Meeting some amazing people

I worked for several years at the Brighton offices of EF, the language travel organisation. EF were responsible for bringing thousands of students from other European countries to UK to learn English during the summer holidays and Brighton was one of the most popular centres. The students all used to meet up in Churchill Square in the early evening and were a familiar (and not always popular!) sight around town, with their distinctive blue and white bags.

I had to buy 33 ice creams!
My first job there was as a teacher/local guide and my first group of students came from Italy. We went to play football in Hove Park on the day my University exam results were announced and I was really nervous. I remember sitting on the grass at the far end of the park – it was a lovely, warm, sunny day – and suddenly seeing my boyfriend (now husband) cycling across the park at full speed. I knew he’d come from the campus at Falmer. The brakes on his bike didn’t work very well, so he threw himself off it and shouted “You got a 2:1!” I had to explain what he meant to the students, who then started chanting: “Ci paghi i gelati”, which means “Buy us an ice-cream” – apparently it’s the custom in Italy that if you pass your exams, you treat all your friends. I had to go and buy 33 ice creams from the cafe in the park.

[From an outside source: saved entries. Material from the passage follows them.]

Lemma b8_u8 b : b8 (u8 b) = b.
Proof. apply u8_inj. rewrite u8_b8. apply Z.mod_small, u8_range. Qed.

Lemma b8_mod z : b8 (z mod 256) = b8 z.
Proof. apply u8_inj. rewrite !u8_b8. apply Z.mod_mod. lia. Qed.

Lemma wrap_range w z : 0 ≤ w → in_w w (wrap w z).
Proof. intros. apply Z.mod_pos_bound. by apply Z.pow_pos_nonneg. Qed.

Lemma wrap_small w z : in_w w z → wrap w z = z.
Proof. apply Z.mod_small. Qed.

Lemma wrap_wrap w z : wrap w (wrap w z) = wrap w z.
Proof. apply Z.mod_mod_divide. done. Qed.

Lemma lor_shiftl_add a b n :
  0 ≤ n → 0 ≤ a < 2 ^ n → Z.lor a (Z.shiftl b n) = a + b * 2 ^ n.
Proof.
  intros Hn Ha. rewrite <- Z.shiftl_mul_pow2 by done.
  rewrite Z.add_nocarry_lxor, Z.lxor_lor; [done|..];
    (apply Z.bits_inj'; intros i Hi;
     rewrite Z.land_spec, Z.bits_0, Z.shiftl_spec by done;
     destruct (decide (i < n));
     [ rewrite (Z.testbit_neg_r b) by lia; apply andb_false_r
     | rewrite <- (Z.mod_small a (2 ^ n)), Z.mod_pow2_bits_high by lia; done ]).
Qed.

Lemma land_ones_mod a n : 0 ≤ n → Z.land a (2 ^ n - 1) = a mod 2 ^ n.
Proof. intros. rewrite <- Z.land_ones, Z.ones_equiv by done. f_equal. Qed.

Lemma land_127 a : Z.land a 127 = a mod 128.
Proof. exact (land_ones_mod a 7 ltac:(lia)). Qed.

Lemma land_255 a : Z.land a 255 = a mod 256.
Proof. exact (land_ones_mod a 8 ltac:(lia)). Qed.

Lemma land_128_lt a : 0 ≤ a < 128 → Z.land a 128 = 0.
Proof.
  intros. apply Z.bits_inj'. intros i Hi. rewrite Z.land_spec, Z.bits_0.
  destruct (decide (i < 7)).
  - replace (Z.testbit 128 i) with false; [apply andb_false_r|].
    symmetry. apply (Z.pow2_bits_false 7). lia.
  - rewrite <- (Z.mod_small a (2 ^ 7)), Z.mod_pow2_bits_high by lia. done.
Qed.

Lemma lor_128 a : 0 ≤ a < 128 → Z.lor a 128 = a + 128.
Proof. intros. exact (lor_shiftl_add a 1 7 ltac:(lia) ltac:(lia)). Qed.

Lemma lor_128_mod v : Z.lor v 128 mod 256 = v mod 128 + 128.
Proof.
  rewrite <- land_255, Z.land_lor_distr_l, land_255.
  change (Z.land 128 255) with 128.
  replace (v mod 256) with (Z.lor (v mod 128) (Z.land v 128)).
  - rewrite <- Z.lor_assoc. rewrite <- (lor_128 (v mod 128)) by (apply Z.mod_pos_bound; lia).
    f_equal. apply Z.bits_inj'. intros i Hi. rewrite Z.lor_spec, Z.land_spec.
    destruct (Z.testbit v i), (Z.testbit 128 i); done.
  - rewrite <- land_127, <- land_255, <- Z.land_lor_distr_r. done.
Qed.

Lemma land_128_ge a : 0 ≤ a < 128 → Z.land (a + 128) 128 = 128.
Proof.
  intros. rewrite <- lor_128 by done. rewrite Z.land_lor_distr_l.
  rewrite land_128_lt by done. done.
Qed.

Lemma shiftr_div a n : 0 ≤ n → Z.shiftr a n = a / 2 ^ n.
Proof. apply Z.shiftr_div_pow2. Qed.

Lemma in_w_lor w a b : 0 ≤ w → in_w w a → in_w w b → in_w w (Z.lor a b).
Proof.
  intros Hw [Ha Ha'] [Hb Hb'].
  assert (Z.lor a b = Z.lor a b mod 2 ^ w) as ->; [|by apply wrap_range].
  rewrite <- Z.land_ones by done. rewrite Z.land_lor_distr_l, !Z.land_ones by done.
  by rewrite !Z.mod_small.
Qed.

Lemma in_w_lxor w a b : 0 ≤ w → in_w w a → in_w w b → in_w w (Z.lxor a b).
Proof.
  intros Hw Ha Hb.
  assert (Z.lxor a b = Z.lxor a b mod 2 ^ w) as ->; [|by apply wrap_range].
  rewrite <- Z.land_ones by done.
  apply Z.bits_inj'. intros i Hi. rewrite Z.land_spec, Z.lxor_spec.
  destruct (decide (i < w)).
  - rewrite Z.ones_spec_low by lia. by rewrite andb_true_r.
  - rewrite <- (Z.mod_small a (2 ^ w)), <- (Z.mod_small b (2 ^ w)) by done.
    rewrite !Z.mod_pow2_bits_high by lia. done.
Qed.

Lemma shiftl_mul a n : 0 ≤ n → Z.shiftl a n = a * 2 ^ n.
Proof. apply Z.shiftl_mul_pow2. Qed.

(** ** Lemmas on slices *)

Lemma zlen_nonneg {A} (s : list A) : 0 ≤ zlen s.
Proof. unfold zlen. lia. Qed.

Lemma zlen_app {A} (s t : list A) : zlen (s ++ t) = zlen s + zlen t.
Proof. unfold zlen. rewrite length_app. lia. Qed.

Lemma zlen_cons {A} (x : A) s : zlen (x :: s) = 1 + zlen s.
Proof. unfold zlen. cbn [length]. lia. Qed.

Lemma zlen_nil {A} : zlen (@nil A) = 0.
Proof. done. Qed.

Lemma zlen_zero {A} (s : list A) : zlen s = 0 → s = [].
Proof. destruct s; [done|]. unfold zlen. cbn. lia. Qed.

Lemma zlen_ztake {A} n (s : list A) : 0 ≤ n ≤ zlen s → zlen (ztake n s) = n.
Proof. unfold zlen, ztake. intros. rewrite length_take. lia. Qed.

Lemma zlen_zdrop {A} n (s : list A) : 0 ≤ n ≤ zlen s → zlen (zdrop n s) = zlen s - n.
Proof. unfold zlen, zdrop. intros. rewrite length_drop. lia. Qed.

Lemma ztake_zdrop {A} n (s : list A) : ztake n s ++ zdrop n s = s.
Proof. apply take_drop. Qed.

High ratings from the students
Over the summer of 1987 I was the Accommodation and Welfare Officer for the first permanent EF Language College, now located in Sussex Square. I drove all over Brighton and Hove visiting host families and met some amazing people, who really did everything possible to make the students feel welcome – showing them around Brighton, taking them up to London or on outings locally. Things didn’t always work out well – I remember some fraught journeys to collect miserable students from grumpy families – but that was rare. At the end of the summer, the Brighton college recorded the highest percentage of students rating their host families ‘Excellent’. I still think about some of the families when I drive past their houses – a lot of them had children of their own who would be grown up by now. I wonder if any of them remember the students who stayed with them?

Comments about this page

  • My late father in law Freddie Buckingham of 15 Wolstonbury Road in Hove always had a house full of foreign students. He always liked the Japanese students as they were polite and really wanted to learn English. I seem to remember that he helped out in a canteen in Sussex Square where students who were being taught could get refreshments.